▶ [Exercise description] Begin at the first line of the records below and, please, give each line again exactly until the line with "intros Hg Ha." is included.

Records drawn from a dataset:
***

Lemma send_agent_grows s d m :
  Gr h0 (svHub s) → allowed peer d m → Gr h0 (svHub (snd (send_agent d m s))).
Proof.
  intros Hg Ha. etrans; [done|]. unfold send_agent, sendAgent. rewrite (grows_agents _ _ _ Hg).
  destruct (hAgents h0 !! d) as [c|] eqn:E; [|done].
  pose proof (grows_write P c (FText (MMsg m)) (svHub s)) as Hw. unfold writeJSON.
  destruct (write c (FText (MMsg m)) (svHub s)) as [ok h] eqn:Ew. cbn [snd] in Hw. apply Hw.
  right. by exists d, m.
Qed.

Lemma reply_grows s p m : Gr h0 (svHub s) → Gr h0 (svHub (reply p m s)).
Proof. intros Hg. etrans; [done|]. apply grows_write_peer. by apply proper_browser. Qed.

Lemma broadcast_grows s m : Gr h0 (svHub s) → Gr h0 (svHub (broadcastMessage m s)).
Proof. intros Hg. etrans; [done|]. apply grows_write_all. by apply proper_browser. Qed.

Lemma silent_grows s g :
  Gr h0 (svHub s) → hAgents (g (svHub s)) = hAgents (svHub s) →
  (typed_requests (svHub s) → typed_requests (g (svHub s))) →
  (∀ p, bpSocket <$> hPeers (g (svHub s)) !! p = bpSocket <$> hPeers (svHub s) !! p) →
  hOut (g (svHub s)) = hOut (svHub s) → Gr h0 (svHub (with_hub g s)).
Proof. intros Hg ????. etrans; [done|]. by apply grows_silent. Qed.

Lemma bind_grows s id d : Gr h0 (svHub s) → Gr h0 (svHub (with_hub (bindBrowser id d) s)).
Proof.
  intros Hg. apply silent_grows; unfold bindBrowser; destruct (hBrowsers (svHub s) !! id) as [q|];
    try done. intros p. cbn. destruct (decide (q = p)) as [->|].
  - rewrite lookup_alter_eq. by destruct (hPeers (svHub s) !! p).
  - by rewrite lookup_alter_ne.
Qed.

Lemma subscribe_grows s id d : Gr h0 (svHub s) → Gr h0 (svHub (with_hub (subscribePreview id d) s)).
Proof. intros Hg. apply silent_grows; unfold subscribePreview; by destruct (hBrowsers (svHub s) !! id). Qed.

Lemma audio_grows s id d : Gr h0 (svHub s) → Gr h0 (svHub (with_hub (subscribeAudio id d) s)).
Proof. intros Hg. apply silent_grows; unfold subscribeAudio; by destruct (hBrowsers (svHub s) !! id). Qed.

Lemma no_audio_grows s id d :
  Gr h0 (svHub s) → Gr h0 (svHub (with_hub (λ h, snd (unsubscribeAudio id d h)) s)).
Proof.
  intros Hg. apply silent_grows; unfold unsubscribeAudio;
    destruct (subscribers_of (hAudioSubscribers (svHub s)) d !! id); try case_decide; done.
Qed.

Lemma typed_delete id d h : typed_requests h → typed_requests (snd (unsubscribePreview id d h)).
Proof.
  intros Ht. unfold unsubscribePreview. destruct (hPreviewSubscribers h !! d) as [subs|]; [|done].
  case_decide; intros d' b r; cbn; unfold subscribers_of; destruct (decide (d = d')) as [->|].
  - by rewrite lookup_delete_eq.
  - rewrite lookup_delete_ne by done. apply Ht.
  - rewrite lookup_alter_eq. specialize (Ht d' b r). unfold subscribers_of in Ht.
    destruct (hPreviewRequests h !! d') as [reqs|]; cbn in *; [|done].
    intros [_ Hr]%lookup_delete_Some. auto.
  - rewrite lookup_alter_ne by done. apply Ht.
Qed.

Lemma no_preview_grows s id d :
  Gr h0 (svHub s) → Gr h0 (svHub (with_hub (λ h, snd (unsubscribePreview id d h)) s)).
Proof.
  intros Hg. apply silent_grows; try (unfold unsubscribePreview;
    destruct (hPreviewSubscribers (svHub s) !! d); try case_decide; done); try done.
  apply typed_delete.
Qed.

Lemma request_grows s id d m :
  Gr h0 (svHub s) → stringField m "message_type" = "start_preview" →
  Gr h0 (svHub (with_hub (setPreviewRequest id d m) s)).
Proof.
  intros Hg Hm. apply silent_grows; try done. intros Ht d' b r. cbn.
  rewrite subscribers_insert. case_decide; [|apply Ht]. subst.
  destruct (decide (id = b)) as [->|].
  - rewrite lookup_insert_eq. intros [= <-]. cbn. unfold withClient, stringField in *.
    by rewrite lookup_insert_ne.
  - rewrite lookup_insert_ne by done. apply Ht.
Qed.

(** Messages that need no right beyond access to the device. *)
Definition plain (type : string) : bool :=
  bool_decide (type ∉ shell_messages ++ file_messages ++
    ["quit_agent"; "inject_data"; "group_control_event"; "forward"] ++ server_messages).

Lemma allowed_plain d m :
  CanAccessDevice (bpUser peer) d = true → plain (stringField m "message_type") = true →
  allowed peer d m.
Proof.
  unfold plain, allowed. intros Ha Hp. bool_to_prop. rewrite !elem_of_app in Hp.
  split_and!; [done|..]; intros Ht; exfalso; apply Hp; rewrite ?Ht; try tauto; unfold server_messages in *; set_solver.
Qed.

Lemma type_insert key v m :
  key ≠ "message_type" → stringField (<[key := v]> m) "message_type" = stringField m "message_type".
Proof. intros Hk. unfold stringField. by rewrite lookup_insert_ne. Qed.

Lemma client_client id m : stringField (withClient m id) "client_id" = id.
Proof. unfold stringField, withClient. by rewrite lookup_insert_eq. Qed.

Lemma type_client id m : stringField (withClient m id) "message_type" = stringField m "message_type".
Proof. by apply type_insert. Qed.

Lemma type_constrained user d m st :
  stringField (constrainedStreamOptions user d m st) "message_type" = stringField m "message_type".
Proof.
  unfold stringField. rewrite constrained_unlocked, decide_False; [done|..].
  - unfold hidden_keys. case_match; set_solver.
  - unfold locked_keys. repeat case_match; set_solver.
Qed.

Lemma foldl_better_in l : ∀ sel r, foldl better sel l = Some r → sel = Some r ∨ r ∈ l.
Proof.
  induction l as [|x l IH]; intros sel r; cbn [foldl]; [by left|]. intros [Hb|]%IH; [|set_solver].
  destruct sel as [y|]; cbn in Hb; [|set_solver]. case_match; [|by left].
  injection Hb as <-. right. by left.
Qed.

Lemma syncPreview_grows s d :
  Gr h0 (svHub s) → typed_requests h0 → CanAccessDevice (bpUser peer) d = true →
  Gr h0 (svHub (syncPreview d s)).
Proof.
  intros Hg Ht Ha. unfold syncPreview, selectedPreviewRequest, select_requests.
  rewrite select_requests_fold. pose proof (grows_typed _ _ _ Hg Ht) as Ht'.
  destruct (foldl better None _) as [r|] eqn:E; cbn [selected_message].
  - apply send_agent_grows; [done|]. apply allowed_plain; [done|]. unfold cloneMap.
    rewrite !type_insert by done. apply foldl_better_in in E as [|Hin]; [done|].
    apply elem_of_map_values in Hin as (b & Hb). rewrite (Ht' _ _ _ Hb). by vm_compute.
  - apply send_agent_grows; [done|]. apply allowed_plain; [done|]. by vm_compute.
Qed.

***

▶ [Response below]
Lemma send_agent_grows s d m :
  Gr h0 (svHub s) → allowed peer d m → Gr h0 (svHub (snd (send_agent d m s))).
Proof.
  intros Hg Ha. etrans; [done|]. unfold send_agent, sendAgent. rewrite (grows_agents _ _ _ Hg).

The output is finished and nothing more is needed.